At the time, the developers told the council the project would bring upscale residences, retail, office space, hotels, and restaurants to the area. Demolition of the apartments was supposed to begin this past spring, but so far no action has been taken.

Multiple calls to WSG Development's local representative and its Florida office were not returned by press time.

Mary Baker, deputy director of land use control with the city Office of Planning and Development, said WSG plans to file for extensions on proposed street and alley closures in the neighborhood.

"They do plan, if they haven't already, to file for extensions on those closures," Baker said. "Other than that, we don't have a lot of information."

In 2007, WSG spent nearly $12 million to buy 76 parcels in the area and took out a $14 million construction loan through Lehman Brothers Holdings, Inc. Lehman Brothers then declared bankruptcy in late 2008 when the economy collapsed across the country.

The area near Poplar and Cleveland was once home to a community of Vietnamese and Mexican immigrants who were forced from their homes after the developers purchased the property.

"It's hideous walking or driving through there," said Peter Gathje, who manages the Manna House, a hospitality house for the homeless, a few block away on Jefferson. "They were in such a big hurry to get everyone out, and now the buildings sit there, slowly decaying. I think it's pretty frustrating for the folks who used to live in the area. They got pushed out for no reason."
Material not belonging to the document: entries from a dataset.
Lemma close_on_exec_safe t w : world_ok w -> hcall_ok (HCloseOnExec t) w -> hcall_safe (HCloseOnExec t) w.
Proof.
  intros Hw [self Ht]. destruct (Hw t self Ht) as [Hok Hl]. pose proof (ho_core _ Hok) as Hc.
  unfold hcall_safe. simpl. unfold HandlerTable_CloseHandlersOnExec. rewrite (bind_some Ht).
  set (n := Z.to_nat (max_fd_num self + 1)). set (l := _ ++ drop n (table self)).
  assert (Hslot : forall i, 0 <= i -> arr_get None l i = exec_keep flags (slot self i)) by (intros; by apply exec_slot).
  assert (Hlen : length l = length (table self)).
  { unfold l. rewrite length_app, length_fmap, length_take, length_drop. lia. }
  assert (Hc' : ht_core (HT l (table_size self) (max_fd_num self))).
  { destruct Hc as [C1 C2 C3 C4 C5]. constructor; simpl; try done; [congruence|].
    intros i Hi Hi0. unfold slot. simpl. rewrite Hslot, C3 by done. done. }
  assert (Hw1 : world_ok (put_tab t (HT l (table_size self) (trim_max n l)) w)).
  { apply world_put; [done|by apply (trim_ok (HT l (table_size self) (max_fd_num self)))|].
    intros fd h Hfd. unfold slot. simpl. rewrite Hslot by done. unfold exec_keep.
    destruct (slot self fd) as [x|] eqn:Es; [|done]. destruct (closes_on_exec flags x); [done|].
    intros [= <-]. by eapply Hl. }
  destruct (release_all_spec (reverse (exec_drop flags <$> take n (table self))) _ Hw1) as (R1 & _ & _ & R4).
  { intros s h Hs ->. apply elem_of_reverse, list_elem_of_fmap in Hs as (s & Heq & Hs).
    unfold exec_drop in Heq. destruct s as [x|]; [|done]. destruct (closes_on_exec flags x); [|done]. simplify_eq.
    apply elem_of_take in Hs as (i & Hi & _). apply (Hl (Z.of_nat i) x ltac:(lia)).
    unfold slot, arr_get. by rewrite Nat2Z.id, Hi. }
  eexists _, _, _. split; [done|]. split; [done|]. intros h. rewrite R4, (balance_put h t self), occ_reverse by done.
  cbn [table handed_over]. unfold l. rewrite occ_app.
  pose proof (occ_exec h (take n (table self))).
  rewrite <-(take_drop n (table self)) at 1. rewrite occ_app. lia.
Qed.
End Calls.

(** ** Theorems *)


(** One empty table and two live handlers. *)
Definition sample_world : hworld :=
  HW {[1%positive := HandlerTable_Init]} (<[5%positive := 1]> {[6%positive := 1]}).

Lemma init_ok : ht_ok HandlerTable_Init.
Proof.
  constructor; [constructor|]; cbn [HandlerTable_Init table table_size max_fd_num]; try done; by exists 0.
Qed.

Lemma sample_world_ok : world_ok sample_world.
Proof.
  intros t self Ht. cbn [sample_world tabs] in Ht. apply lookup_singleton_Some in Ht as [<- <-]. split; [apply init_ok|].
  intros fd h Hfd. by rewrite slot_beyond.
Qed.


(** Adopting a handler stores it at the lowest free descriptor and changes
    no other descriptor; when the table cannot grow, the descriptor is -1 and
    every descriptor keeps its handler. *)
Theorem adopt_lowest_free (kalloc_ok : Z -> bool) (t : positive) (h : hid) (self : HandlerTable) (w : hworld) :
  tabs w !! t = Some self -> ht_ok self ->
  exists e fd w' self', HandlerTable_AdoptHandler kalloc_ok t h w = Some (e, fd, w') /\
    tabs w' !! t = Some self' /\
    (e = EOK -> 0 <= fd /\ slot self fd = None /\ (forall i, 0 <= i < fd -> slot self i <> None) /\
       forall i, 0 <= i -> slot self' i = if decide (i = fd) then Some h else slot self i) /\
    (e <> EOK -> fd = -1 /\ forall i, 0 <= i -> slot self' i = slot self i).
Proof.
  intros Ht Hok. destruct (alloc_spec kalloc_ok 0 self (ho_core _ Hok) ltac:(done)) as (e & fd & self1 & Ha & Hy & Hn).
  unfold HandlerTable_AdoptHandler. rewrite (bind_some Ht), (bind_some Ha).
  eexists _, _, _, _. split; [done|]. split; [apply lookup_insert_eq|]. destruct (is_ok e) eqn:Eo.
  - apply is_ok_true in Eo. split; [intros _|done]. destruct (Hy Eo) as [A1 A2 A3 A4 A5 A6].
    pose proof (hc_size _ A1). split_and!; [lia|done|done|]. intros i Hi. rewrite slot_set by lia.
    case_decide; [done|by apply A6].
  - apply is_ok_false in Eo. split; [done|]. intros _. by destruct (Hn Eo) as (? & _ & _ & ?).
Qed.

Lemma adopt_lowest_free_witness :
  exists e fd w' self', HandlerTable_AdoptHandler (fun _ => true) 1 5 sample_world = Some (e, fd, w') /\
    tabs w' !! 1%positive = Some self' /\ e = EOK /\ fd = 0 /\ slot self' 0 = Some 5%positive.
Proof.
  destruct (adopt_lowest_free (fun _ => true) 1 5 HandlerTable_Init sample_world) as (e & fd & w' & self' & H1 & H2 & H3 & _).
  - reflexivity.
  - apply init_ok.
  - exists e, fd, w', self'. split; [exact H1|]. split; [exact H2|]. vm_compute in H1. injection H1 as <- <- <-.
    split; [reflexivity|]. split; [reflexivity|]. destruct (H3 eq_refl) as (_ & _ & _ & H4). rewrite H4 by lia. reflexivity.
Defined.

(** A duplicated descriptor is the lowest free one that is not below
    [min_fd]; looking it up gives the handler of the original, closing it gives
    all descriptors back as they were, and it holds exactly one more reference. *)
Theorem dup_copy_close (kalloc_ok : Z -> bool) (t : positive) (fd min_fd : Z) (h : hid) (self : HandlerTable) (w : hworld) :
  tabs w !! t = Some self -> ht_ok self -> 0 <= min_fd -> valid_fd self fd = Some h ->
  exists e n w1, HandlerTable_DupHandler kalloc_ok t fd min_fd w = Some (e, n, w1) /\
    (e = EOK -> min_fd <= n /\ slot self n = None /\ (forall i, min_fd <= i < n -> slot self i <> None) /\
       refcount w1 = alter Z.succ h (refcount w) /\
       HandlerTable_CopyHandler t n w1 = Some (EOK, Some h, Object_Retain h w1) /\
       exists w2 self2, HandlerTable_CloseHandler t n w1 = Some (EOK, w2) /\ tabs w2 !! t = Some self2 /\
         (forall i, 0 <= i -> slot self2 i = slot self i) /\
         refcount w2 = alter Z.pred h (alter Z.succ h (refcount w))).
Proof.
  intros Ht Hok Hm Hv. destruct (alloc_spec kalloc_ok min_fd self (ho_core _ Hok) Hm) as (e & n & self1 & Ha & Hy & _).
  unfold HandlerTable_DupHandler. rewrite (bind_some Ht), Hv, (bind_some Ha).
  destruct (is_ok e) eqn:Eo; [|eexists _, _, _; split; [done|]; intros ->; done].
  apply is_ok_true in Eo. pose proof (Hy Eo) as [A1 A2 A3 A4 A5 A6]. pose proof (hc_size _ A1).
  eexists _, _, _. split; [done|]. intros _. set (self2 := set_slot n (Some h) self1). set (w1 := put_tab t self2 _).
  assert (Ht1 : tabs w1 !! t = Some self2) by apply lookup_insert_eq.
  assert (Hs2 : forall i, 0 <= i -> slot self2 i = if decide (i = n) then Some h else slot self1 i)
    by (intros; apply slot_set; lia).
  assert (Hv1 : valid_fd self2 n = Some h).
  { rewrite valid_fd_slot, Hs2, decide_True by (done || lia || eapply ho_core, fill_ok; done). done. }
  unfold HandlerTable_CopyHandler, HandlerTable_CloseHandler. rewrite !(bind_some Ht1), Hv1.
  split_and!; try done; [lia|]. eexists _, _. split; [done|]. split; [apply lookup_insert_eq|]. split; [|done].
  intros i Hi. unfold slot. rewrite clear_table. fold (slot (set_slot n None self2) i).
  assert (length (table self2) = length (table self1)) by apply length_arr_set.
  rewrite slot_set, Hs2 by lia. case_decide; [by subst|by apply A6].
Qed.

(** The sample world after handler 5 was adopted as descriptor 0. *)
Definition adopted_world : hworld :=
  default sample_world (snd <$> HandlerTable_AdoptHandler (fun _ => true) 1 5 sample_world).
Definition adopted_table : HandlerTable := default HandlerTable_Init (tabs adopted_world !! 1%positive).

Lemma adopted_table_ok : ht_ok adopted_table.
Proof.
  destruct (adopt_safe (fun _ => true) (fun _ => 0) 1 5 sample_world sample_world_ok) as (e & r & w' & H1 & H2 & _).
  { split; [by eexists|by eexists]. }
  unfold adopted_table, adopted_world. simpl in H1.
  destruct (HandlerTable_AdoptHandler _ _ _ _) as [[[e1 fd1] w1]|] eqn:E; [|done]. simpl in H1. simplify_eq.
  simpl. destruct (tabs w' !! 1%positive) as [self|] eqn:Es; [by eapply H2|apply init_ok].
Qed.
(* ===== verification/Pipe.v ===== *)
(** * Pipes (kern/src/ipc/Pipe.c)

    A pipe is a ring buffer with the numbers of its open read and write ends.
    Its mutex makes the code between two waits atomic; a call that waits on one
    of the condition variables is pending until a broadcast wakes it.  The
    state has all pending calls, so that any number of readers and writers
    interleave. *)

From S2P Require Import Prelude ExtBit CBuf.

Inductive pipe_end := kPipeEnd_Read | kPipeEnd_Write.

Record pipe := Pipe { readerCount : Z; writerCount : Z; buffer : cbuf }.

(** [mem] is the fresh storage of the buffer. *)
Definition Pipe_Create (mem : Z -> list byte) (bufferSize : Z) : option pipe :=
  b ← cbuf_init mem (Z.max bufferSize 1); Some (Pipe 0 0 b).

Definition Pipe_GetNonBlockingReadableCount (self : pipe) : Z := cbuf_readable (buffer self).
Definition Pipe_GetNonBlockingWritableCount (self : pipe) : Z := cbuf_writable (buffer self).
Definition Pipe_GetCapacity (self : pipe) : Z := capacity (buffer self).

(** How the locked part of a read or a write ends: with the call's error, or at
    the wait on the condition variable. *)
Inductive outcome := Done (err : errno) | Block.

Definition with_buffer (self : pipe) (b : cbuf) : pipe := Pipe (readerCount self) (writerCount self) b.

(** The loop of Pipe_Read; [got] is what was read so far.  After a chunk the
    request is complete or the buffer is empty, so two rounds are enough. *)
Fixpoint read_loop (fuel : nat) (self : pipe) (want : Z) (got : list byte)
  : option (outcome * list byte * pipe) :=
  match fuel with
  | O => None
  | S fuel =>
      if (Z.of_nat (length got) <? want) && (0 <? readerCount self) then
        let '(chunk, b) := cbuf_gets (buffer self) (want - Z.of_nat (length got)) in
        let self := with_buffer self b in
        match chunk with
        | [] => if writerCount self =? 0 then Some (Done EOK, got, self) else Some (Block, got, self)
        | _ => read_loop fuel self want (got ++ chunk)
        end
      else Some (Done EOK, got, self)
  end.

(** The loop of Pipe_Write; [n] bytes of [bs] are written so far. *)
Fixpoint write_loop (fuel : nat) (self : pipe) (bs : list byte) (n : Z)
  : option (outcome * Z * pipe) :=
  match fuel with
  | O => None
  | S fuel =>
      if (n <? Z.of_nat (length bs)) && (0 <? writerCount self) then
        let '(chunk, b) := cbuf_puts (buffer self) (drop (Z.to_nat n) bs) in
        let self := with_buffer self b in
        if chunk =? 0 then
          if readerCount self =? 0 then Some (Done (if n =? 0 then EPIPE else EOK), n, self)
          else Some (Block, n, self)
        else write_loop fuel self bs (n + chunk)
      else Some (Done EOK, n, self)
  end.

(** ** The system of a pipe and its pending calls *)

(** A call that waits; [woken] says that a broadcast has reached it. *)
Inductive pending :=
| PRead (want : Z) (got : list byte) (woken : bool)
| PWrite (bs : list byte) (n : Z) (woken : bool).

(** [wlog] and [rlog] record all bytes that went into and came out of the
    buffer; they are not part of the program. *)
Record psys := PSys {
  pp : pipe;
  pend : gmap positive pending;
  wlog : list byte;
  rlog : list byte
}.

Definition wake_reader (p : pending) : pending :=
  match p with PRead want got _ => PRead want got true | _ => p end.
Definition wake_writer (p : pending) : pending :=
  match p with PWrite bs n _ => PWrite bs n true | _ => p end.

Definition broadcast_readers (s : psys) : psys := PSys (pp s) (wake_reader <$> pend s) (wlog s) (rlog s).
Definition broadcast_writers (s : psys) : psys := PSys (pp s) (wake_writer <$> pend s) (wlog s) (rlog s).

Definition Pipe_Open (e : pipe_end) (s : psys) : psys :=
  let p := pp s in
  let p := match e with
           | kPipeEnd_Read => Pipe (readerCount p + 1) (writerCount p) (buffer p)
           | kPipeEnd_Write => Pipe (readerCount p) (writerCount p + 1) (buffer p)
           end in
  broadcast_writers (broadcast_readers (PSys p (pend s) (wlog s) (rlog s))).

Definition Pipe_Close (e : pipe_end) (s : psys) : psys :=
  let p := pp s in
  let dec n := if 0 <? n then n - 1 else n in
  let p := match e with
           | kPipeEnd_Read => Pipe (dec (readerCount p)) (writerCount p) (buffer p)
           | kPipeEnd_Write => Pipe (readerCount p) (dec (writerCount p)) (buffer p)
           end in
  broadcast_writers (broadcast_readers (PSys p (pend s) (wlog s) (rlog s))).

(** Runs the locked part of a read by [id]: the call returns with its error and
    its bytes, or it stays pending after the writers were woken. *)
Definition run_read (id : positive) (want : Z) (got : list byte) (s : psys)
  : option (option (errno * list byte) * psys) :=
  '(o, got', p) ← read_loop 2 (pp s) want got;
  let log := rlog s ++ drop (length got) got' in
  match o with
  | Done e => Some (Some (e, got'), PSys p (delete id (pend s)) (wlog s) log)
  | Block => let s := broadcast_writers (PSys p (pend s) (wlog s) log) in
             Some (None, PSys (pp s) (<[id := PRead want got' false]> (pend s)) (wlog s) (rlog s))
  end.

Definition run_write (id : positive) (bs : list byte) (n : Z) (s : psys)
  : option (option (errno * Z) * psys) :=
  '(o, n', p) ← write_loop 2 (pp s) bs n;
  let log := wlog s ++ take (Z.to_nat (n' - n)) (drop (Z.to_nat n) bs) in
  match o with
  | Done e => Some (Some (e, n'), PSys p (delete id (pend s)) log (rlog s))
  | Block => let s := broadcast_readers (PSys p (pend s) log (rlog s)) in
             Some (None, PSys (pp s) (<[id := PWrite bs n' false]> (pend s)) (wlog s) (rlog s))
  end.

Definition Pipe_Read (id : positive) (nBytesToRead : Z) (s : psys) : option (option (errno * list byte) * psys) :=
  if 0 <? nBytesToRead then run_read id nBytesToRead [] s else Some (Some (EOK, []), s).

Definition Pipe_Write (id : positive) (bs : list byte) (s : psys) : option (option (errno * Z) * psys) :=
  if 0 <? Z.of_nat (length bs) then run_write id bs 0 s else Some (Some (EOK, 0), s).

(** The wait of a call returned [err]. *)
Definition resume_read (id : positive) (err : errno) (want : Z) (got : list byte) (s : psys)
  : option (option (errno * list byte) * psys) :=
  if is_ok err then run_read id want got s
  else Some (Some (match got with [] => ECANCELED | _ => EOK end, got),
             PSys (pp s) (delete id (pend s)) (wlog s) (rlog s)).

Definition resume_write (id : positive) (err : errno) (bs : list byte) (n : Z) (s : psys)
  : option (option (errno * Z) * psys) :=
  if is_ok err then run_write id bs n s
  else Some (Some (if n =? 0 then ECANCELED else EOK, n),
             PSys (pp s) (delete id (pend s)) (wlog s) (rlog s)).

(** ** The loops *)

Definition pipe_ok (p : pipe) : Prop := cb_ok (buffer p).
Definition stored (p : pipe) : list byte := contents (buffer p).

Lemma gets_facts p want :
  pipe_ok p -> 0 < want < 2 ^ 31 ->
  let '(chunk, b) := cbuf_gets (buffer p) want in
  pipe_ok (with_buffer p b) /\ stored p = chunk ++ contents b /\ capacity b = capacity (buffer p) /\
  Z.of_nat (length chunk) <= want /\
  (Z.of_nat (length chunk) < want -> contents b = []) /\ (chunk = [] -> stored p = []).
Proof.
  intros Hok Hw. pose proof (gets_spec (buffer p) want Hok ltac:(lia)) as H.
  destruct (cbuf_gets (buffer p) want) as [chunk b]. destruct H as (-> & H1 & H2 & H3). unfold stored.
  split_and!; [done|by rewrite H3, take_drop|done|rewrite length_take; lia| |].
  - intros Hl. rewrite H3. apply drop_ge. rewrite length_take in Hl. lia.
  - intros Ht. destruct (contents (buffer p)) as [|x l]; [done|].
    destruct (Z.to_nat want) eqn:E; [lia|done].
Qed.

(** What a locked read does: [chunk] is moved from the buffer to the caller,
    and the reason why it stopped. *)
Record read_ok (p : pipe) (want : Z) (got : list byte) (o : outcome) (got' : list byte) (p' : pipe) : Prop := {
  ro_pipe : pipe_ok p';
  ro_counts : readerCount p' = readerCount p /\ writerCount p' = writerCount p /\
    capacity (buffer p') = capacity (buffer p);
  ro_moved : exists chunk, got' = got ++ chunk /\ stored p = chunk ++ stored p';
  ro_limit : Z.of_nat (length got') <= Z.max want (Z.of_nat (length got));
  ro_done : forall e, o = Done e -> e = EOK /\
    (want <= Z.of_nat (length got') \/ readerCount p <= 0 \/ (stored p' = [] /\ writerCount p = 0));
  ro_block : o = Block -> stored p' = [] /\ writerCount p <> 0 /\ Z.of_nat (length got') < want;
}.

Lemma read_loop_stop fuel p want got :
  pipe_ok p -> stored p = [] \/ want <= Z.of_nat (length got) -> want < 2 ^ 31 ->
  exists o p', read_loop (S fuel) p want got = Some (o, got, p') /\ read_ok p want got o got p'.
Proof.
  intros Hok Hstop Hw. cbn [read_loop].
  destruct ((Z.of_nat (length got) <? want) && (0 <? readerCount p)) eqn:E.
  - destruct Hstop as [He|]; [|lia].
    pose proof (gets_facts p (want - Z.of_nat (length got)) Hok ltac:(lia)) as H.
    destruct (cbuf_gets _ _) as [chunk b]. destruct H as (H1 & H2 & Hcap & _).
    rewrite He in H2. symmetry in H2. apply app_eq_nil in H2 as [-> Hb]. cbn [writerCount with_buffer].
    destruct (Z.eqb_spec (writerCount p) 0) as [E0|E0]; eexists _, _; (split; [done|]);
      (constructor; [done|done|by exists []; rewrite app_nil_r, He|lia| |]);
      intros; simplify_eq; unfold stored; cbn [buffer with_buffer]; (split_and!; auto; lia).
  - eexists _, _. split; [done|].
    constructor; [done|done|by exists []; rewrite app_nil_r|lia| |]; intros; simplify_eq; split; [done|lia].
Qed.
Over the past year, fire has destroyed one of the apartment buildings, and Gathje says he's noticed an increase in police patrols.

"Initially, it was common to hear about people squatting in those buildings, but I'm not hearing that much anymore. I'm sure it's because of the increased police presence," Gathje said. "Police have to spend more time in that area as a deterrent. It seems like a waste of resources."

Gathje says he'd rather WSG build low- and mixed-income housing in the area, rather than more retail stores.

"Why does the world need one more Target?" Gathje said. "That area has been residential, and I think it'd be better to keep it that way."

John Geaney, a spokesperson for Associated Catholic Charities, also located on Jefferson, has a different view.

"We understand that the [proposed] development is going to be very helpful to the neighborhood," Geaney said. "We know it's tough times, but we do look forward to the project being completed."